Patent Maintenance and Reimbursement. DREXEL retains control over the prosecution and maintenance of Patent Rights. Notwithstanding the foregoing, DREXEL shall obtain LICENSEE’s consent prior to filing any additional patent application(s) in any country not identified on Attachment 1. LICENSEE shall reimburse DREXEL for all reasonable documented attorneys fees, expenses, official fees and other charges incident to the preparation, prosecution and maintenance of Patent Rights within thirty (30) days after LICENSEE’s receipt from time to time of invoices for such fees, expenses and charges. DREXEL shall seek reasonable claims to protect the Patent Rights consistent with DREXEL’s overall patent strategy. DREXEL’s patent counsel shall keep LICENSEE advised as to the status of the Patent Rights by providing LICENSEE, in a timely manner at least thirty (30) days prior to their due date, with copies of all official documents and correspondence relating to the filing, prosecution, maintenance, and validity of the Patent Rights. LICENSEE shall have fifteen (15) calendar days to review and comment on patent-related documents prior to the filing of such documents and correspondence. DREXEL shall not abandon prosecution of any patent application or maintenance of any patent with the Patent Rights without first notifying LICENSEE sixty (60) days prior to any bar date, of DREXEL’s intention and reasons therefore, and providing LICENSEE with reasonable opportunity to assume responsibility for prosecution and maintenance of such patents and patent applications. However, with respect to the issued patents, DREXEL’S patent counsel will send invoices directly to LICENSEE for patent fees and taxes related to maintenance of such patents, with copies to DREXEL, at least 60 days prior to a deadline. LICENSEE shall pay such invoices directly to such patent counsel at least 30 days prior to the deadline, with a copy of correspondence and payment to DREXEL.

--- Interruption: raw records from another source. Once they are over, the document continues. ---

(* ===== verification/BigBits.v ===== *)
(** * math/big: bits and bytes of numbers

    Bit lengths, single bits, the bitwise operations and the big-endian bytes of natural numbers
    (src/Source/Gold/math/big/nat_elements.go).  A byte buffer is a list: it shares no array with a number. *)

From S2P Require Import Prelude Bits Binary Hash State Slices BigArith BigNat.

Local Open Scope go_scope.

Definition bitLen (x : nat_) : B Z :=
  n ← len x;
  let i := n - 1 in
  if 0 <=? i then xi ← get_Item x i; mret (i * _W + Bits.Len _W xi) else mret 0.

(** [for x[i] == 0 { i++ }]; a word that is not 0 ends it. *)
Fixpoint zero_words (fuel : nat) (x : nat_) (i : Z) : B Z :=
  match fuel with
  | O => no_fuel
  | S fuel => xi ← get_Item x i; if xi =? 0 then zero_words fuel x (i + 1) else mret i
  end.

Definition trailingZeroBits (x : nat_) : B Z :=
  n ← len x;
  if n =? 0 then mret 0
  else i ← zero_words (Z.to_nat n) x 0; xi ← get_Item x i; mret (i * _W + Bits.TrailingZeros _W xi).

Definition setBit (z x : nat_) (i b : Z) : B nat_ :=
  let j := i / _W in
  let m := 1 <<.[_W] (i mod _W) in
  n ← len x;
  if b =? 0 then
    z ← make_ z n;
    copy z x;;
    if n <=? j then mret z
    else zj ← get_Item z j; set_Item z j (zj &^. m);; norm z
  else if b =? 1 then
    z ← (if n <=? j then z ← make_ z (j + 1); zn ← slice_ z (Some n) None; clear zn;; mret z else make_ z n);
    copy z x;;
    zj ← get_Item z j; set_Item z j (zj |. m);;
    mret z
  else raise Explicit.

Definition bit (x : nat_) (i : Z) : B Z :=
  let j := i / _W in
  n ← len x;
  if n <=? j then mret 0 else xj ← get_Item x j; mret ((xj >>. (i mod _W)) &. 1).

(** [for _, x := range x[:j]]: whether a word is not 0, from position [i]. *)
Fixpoint any_word (n : nat) (x : nat_) (i : Z) : B bool :=
  match n with
  | O => mret false
  | S n => xi ← get_Item x i; if negb (xi =? 0) then mret true else any_word n x (i + 1)
  end.

Definition sticky (x : nat_) (i : Z) : B Z :=
  let j := i / _W in
  n ← len x;
  if n <=? j then (if n =? 0 then mret 0 else mret 1)
  else
    x0 ← slice_ x None (Some j);
    a ← any_word (Z.to_nat j) x0 0;
    if a : bool then mret 1
    else
      xj ← get_Item x j;
      if negb (xj <<.[_W] (_W - i mod _W) =? 0) then mret 1 else mret 0.

(** The loop of the bitwise operations. *)
Definition bitwise (op : Z -> Z -> Z) (z x y : nat_) (n : Z) : B unit :=
  loop_up 0 n (λ i _, xi ← get_Item x i; yi ← get_Item y i; set_Item z i (op xi yi)) tt.

Definition and_ (z x y : nat_) : B nat_ :=
  m ← len x; n ← len y;
  let m := if n <? m then n else m in
  z ← make_ z m;
  bitwise Z.land z x y m;;
  norm z.

(** The words of [s] from [n] to [m], copied to their places. *)
Definition copy_rest (z s : nat_) (n m : Z) : B unit :=
  z1 ← slice_ z (Some n) (Some m); s1 ← slice_ s (Some n) (Some m); copy z1 s1;; mret tt.

Definition andNot (z x y : nat_) : B nat_ :=
  m ← len x; n ← len y;
  let n := if m <? n then m else n in
  z ← make_ z m;
  bitwise Z.ldiff z x y n;;
  copy_rest z x n m;;
  norm z.

Definition or_ (z x y : nat_) : B nat_ :=
  m ← len x; n ← len y;
  let '(m, n, s) := if m <? n then (n, m, y) else (m, n, x) in
  z ← make_ z m;
  bitwise Z.lor z x y n;;
  copy_rest z s n m;;
  norm z.

Definition xor (z x y : nat_) : B nat_ :=
  m ← len x; n ← len y;
  let '(m, n, s) := if m <? n then (n, m, y) else (m, n, x) in
  z ← make_ z m;
  bitwise Z.lxor z x y n;;
  copy_rest z s n m;;
  norm z.

(** ** Bytes *)

(** The bytes of the word [d], from below, before position [i]. *)
Definition word_bytes (d : Z) (bi : list Z * Z) : outcome (list Z * Z) :=
  '(buf, i, _) ← for_up 0 _S (λ _ '(buf, i, d), buf ← store buf (i - 1) (u8 d); Val (buf, i - 1, d >>. 8)) (bi.1, bi.2, d);
  Val (buf, i).

Definition bytes (z : nat_) (buf : list Z) : B (list Z * Z) :=
  n ← len z;
  '(buf, i) ← loop_up 0 n (λ k bi, d ← get_Item z k; lift (word_bytes d bi)) (buf, zlen buf);
  i ← lift (scan_up i (zlen buf) (λ i, b ← index buf i; Val (b =? 0)));
  mret (buf, i).

Definition bigEndianWord (buf : list Z) : outcome Z :=
  if _W =? 64 then x ← bigEndian_Uint64 buf; Val (wrap _W x) else x ← bigEndian_Uint32 buf; Val (wrap _W x).

(** [for k := 0; i >= _S; k++]: whole words from the end of [buf]; the rest of the length is left in [i]. *)
Fixpoint whole_words (fuel : nat) (z : nat_) (buf : list Z) (k i : Z) : B Z :=
  match fuel with
  | O => no_fuel
  | S fuel =>
      if _S <=? i then
        b ← lift (slice buf (i - _S) i); w ← lift (bigEndianWord b);
        set_Item z k w;;
        whole_words fuel z buf (k + 1) (i - _S)
      else mret i
  end.

(** The word of the first [i] bytes. *)
Fixpoint last_word (fuel : nat) (buf : list Z) (i s d : Z) : outcome Z :=
  match fuel with
  | O => NoFuel
  | S fuel => if 0 <? i then b ← index buf (i - 1); last_word fuel buf (i - 1) (s + 8) (d |. b <<.[_W] s) else Val d
  end.

Definition setBytes (z : nat_) (buf : list Z) : B nat_ :=
  z ← make_ z (Z.quot (zlen buf + _S - 1) _S);
  i ← whole_words (S (length buf)) z buf 0 (zlen buf);
  (if 0 <? i then d ← lift (last_word (S (Z.to_nat i)) buf i 0 0); n ← len z; set_Item z (n - 1) d else mret tt);;
  norm z.

(** Ten bytes and back, in a buffer with room for more. *)
Example setBytes_bytes :
  (z ← setBytes fZero [0; 1; 2; 3; 4; 5; 6; 7; 8; 9]; bytes z (make 255 16)) [[]]
  = Val (([0; 0; 0; 0; 0; 0; 0; 1; 2; 3; 4; 5; 6; 7; 8; 9], 7), [[]; [2 * 2 ^ 56 + 3 * 2 ^ 48 + 4 * 2 ^ 40 + 5 * 2 ^ 32 + 6 * 2 ^ 24 + 7 * 2 ^ 16 + 8 * 2 ^ 8 + 9; 1; 0; 0; 0; 0]]).
Proof. vm_compute. reflexivity. Qed.

(** ** Bits of numbers *)

Section Bitwise.
Implicit Types (h : words) (z x y s r : nat_).

(** The word of a number at any position. *)
Definition word0 h x (j : Z) : Z := if j <? fCount x then word h x j else 0.

Lemma testbit_num h x n i : words_ok h -> 0 <= n -> 0 <= i -> Z.testbit (num h x n) i = (i <? 64 * n) && Z.testbit (word h x (i / 64)) (i mod 64).
Proof.
  intros Hw. revert n. apply (natlike_ind (λ n, 0 <= i -> _)); [intros Hi; rewrite num_0, Z.testbit_0_l; destruct (Z.ltb_spec i (64 * 0)); [lia|done]|]. intros n Hn IH Hi. specialize (IH Hi).
  rewrite <- Z.add_1_r, num_succ, (Z.mul_comm _ (pw n)) by lia. unfold pw. rewrite testbit_cat by (try (apply num_bound; [exact Hw|exact Hn]); lia).
  pose proof (Z.div_mod i 64 ltac:(lia)) as Ed. pose proof (Z.mod_pos_bound i 64 ltac:(lia)) as Hm. destruct (Z.ltb_spec i (64 * n)) as [Hlt|Hge].
  - rewrite IH. destruct (Z.ltb_spec i (64 * (n + 1))); [done|lia].
  - destruct (Z.ltb_spec i (64 * (n + 1))) as [Hlt|Hge2]; cbn [andb].
    + assert (i / 64 = n) as -> by lia. do 2 f_equal. lia.
    + apply (testbit_high 64); [by apply word_uint|lia].
Qed.

Lemma nat_testbit h x u i : good h -> nat_is h x u -> 0 <= i -> Z.testbit u i = Z.testbit (word0 h x (i / 64)) (i mod 64).
Proof.
  intros [_ Hw] Hx Hi. rewrite <- (nat_value _ _ _ Hx). pose proof (wf_len _ _ (nat_wf _ _ _ Hx)). rewrite testbit_num by done. unfold word0.
  pose proof (Z.div_mod i 64 ltac:(lia)). pose proof (Z.mod_pos_bound i 64 ltac:(lia)).
  destruct (Z.ltb_spec i (64 * fCount x)), (Z.ltb_spec (i / 64) (fCount x)); cbn [andb]; rewrite ?Z.testbit_0_l; (done || lia).
Qed.

(** An operation on each bit. *)
Definition bit_op (op : Z -> Z -> Z) (f : bool -> bool -> bool) : Prop :=
  forall a b i, 0 <= i -> Z.testbit (op a b) i = f (Z.testbit a i) (Z.testbit b i).

Lemma bit_op_uint op f a b : bit_op op f -> f false false = false -> (forall a b, 0 <= a -> 0 <= b -> 0 <= op a b) -> is_uint 64 a -> is_uint 64 b -> is_uint 64 (op a b).
Proof.
  intros Hop Hf Hpos Ha Hb. apply is_uint_bits; [lia|unfold is_uint in *; apply Hpos; lia|]. intros i Hi. rewrite Hop by lia. by rewrite !(testbit_high 64) by (done || lia).
Qed.

(** Word by word is number by number. *)
Lemma combined op f h h' z x y m u v : bit_op op f -> good h -> good h' -> nat_is h x u -> nat_is h y v -> 0 <= m ->
  (forall j, 0 <= j < m -> word h' z j = op (word0 h x j) (word0 h y j)) -> (forall j, m <= j -> op (word0 h x j) (word0 h y j) = 0) ->
  num h' z m = op u v.
Proof.
  intros Hop Hh Hh' Hx Hy Hm Hin Hout. apply Z.bits_inj'. intros i Hi. rewrite Hop, (nat_testbit h x u), (nat_testbit h y v) by done.
  pose proof (Z.mod_pos_bound i 64 ltac:(lia)) as Hb. rewrite <- Hop by lia. rewrite testbit_num by (lia || apply Hh'). pose proof (Z.div_mod i 64 ltac:(lia)).
  destruct (Z.ltb_spec i (64 * m)) as [Hlt|Hge]; cbn [andb]; [by rewrite Hin by (split; [apply Z.div_pos; lia|lia])|].
  rewrite Hout by lia. by rewrite Z.testbit_0_l.
Qed.

Lemma bitwise_spec op h z x y n : (forall a b, is_uint 64 a -> is_uint 64 b -> is_uint 64 (op a b)) -> good h -> wf h z -> wf h x -> wf h y -> 0 <= n -> n <= fCount z -> n <= fCount x -> n <= fCount y ->
  coherent z x -> coherent z y ->
  wp (bitwise op z x y n) h (λ _ h', good h' /\ frame (win z 0 n) h h' /\ forall j, 0 <= j < n -> word h' z j = op (word h x j) (word h y j)).
Proof.
  intros Hop Hh Hz Hx Hy Hn Hcz Hcx Hcy Cx Cy. unfold bitwise.
  apply (wp_loop_up (λ i _ h1, good h1 /\ frame (win z 0 i) h h1 /\ forall j, 0 <= j < i -> word h1 z j = op (word h x j) (word h y j))); [done| | |done].
  - split; [done|]. split; [apply frame_refl|]. intros j Hj. lia.
  - intros i [] h1 Hi (Hg & Hf & E). assert (Hz1 : wf h1 z) by (by eapply frame_wf). apply wp_bind, wp_word; [by eapply frame_wf|lia|]. apply wp_bind, wp_word; [by eapply frame_wf|lia|].
    apply wp_set_word; [done|done|slices|apply Hop; apply word_uint, Hg|]. intros h2 Hg2 Hf2 Ew. split; [done|]. split; [apply (frame_join z 0 i (i + 1) h h1 h2); [done|done|lia]|].
    intros j Hj. destruct (decide (j = i)) as [->|Hji].
    + rewrite Ew. f_equal; apply (word_frame _ _ _ _ _ Hf); (done || slices).
    + rewrite <- E by lia. apply (word_frame _ _ _ _ _ Hf2); [done|slices].
Qed.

Patent Maintenance and Reimbursement. 6.1 Subject to this Article 6, PENN controls the prosecution and maintenance of PENN PATENT RIGHTS. COMPANY must reimburse PENN for all documented attorneys fees, expenses, official fees and other charges incurred after the EFFECTIVE DATE of the option and incident to the preparation, prosecution maintenance and licensing of PENN PATENT RIGHTS. COMPANY's obligation to reimburse such costs shall commence as of the date COMPANY closes an initial [ * ] or greater financing round; reimbursements shall be paid within thirty (30) days after COMPANY’S receipt of invoices for such fees, expenses and charges
6.2 COMPANY shall reimburse PENN for all historically accrued patent and licensing expenses, attorneys fees, official fees and all other charges incident to the preparation, prosecution and maintenance of the PENN PATENT RIGHTS that were incurred before the EFFECTIVE DATE of the Option (March 15, 2002) within thirty (30) days after the date of closing of an initial [ * ] or greater financing round. Such historically accrued expenses are estimated by PENN at approximately [ * ] but will not be greater than [ * ].
6.3 Notwithstanding Section 6.1, COMPANY [ * ]. In that event, PENN shall be the client of the attorney, and COMPANY may directly manage the prosecution of the PENN PATENT RIGHTS through a Client and Billing Agreement attached hereto as Attachment 7 (the "CLIENT AND BILLING AGREEMENT");. COMPANY shall bear all costs of prosecution of the PENN PATENT RIGHTS. PENN shall be copied on all correspondence related to the prosecution of the PENN PATENT RIGHTS between COMPANY and the selected attorney, and retains the right to advise COMPANY regarding patent prosecution. PENN and COMPANY shall in good faith cooperate to implement the prosecution and maintenance of PENN PATENT RIGHTS in accordance with the CLIENT AND BILLING AGREEMENT and COMPANY must promptly pay for all ongoing attorneys fees, expenses, official fees and all other charges incident to the preparation, prosecution and maintenance of the PENN PATENT RIGHTS after the EFFECTIVE DATE of this AGREEMENT in accordance with such CLIENT AND BILLING AGREEMENT. 6.4 COMPANY hereby covenants and agrees that it shall in good faith prosecute PENN PATENT RIGHTS in all countries set forth in Attachment 7 (the “REQUIRED TERRITORIES”); [ * ]; If COMPANY refuses such expenditures under the CLIENT AND BILLING AGREEMENT, or does not reimburse PENN for expenses related to PENN PATENT RIGHTS, COMPANY’S rights in the rel...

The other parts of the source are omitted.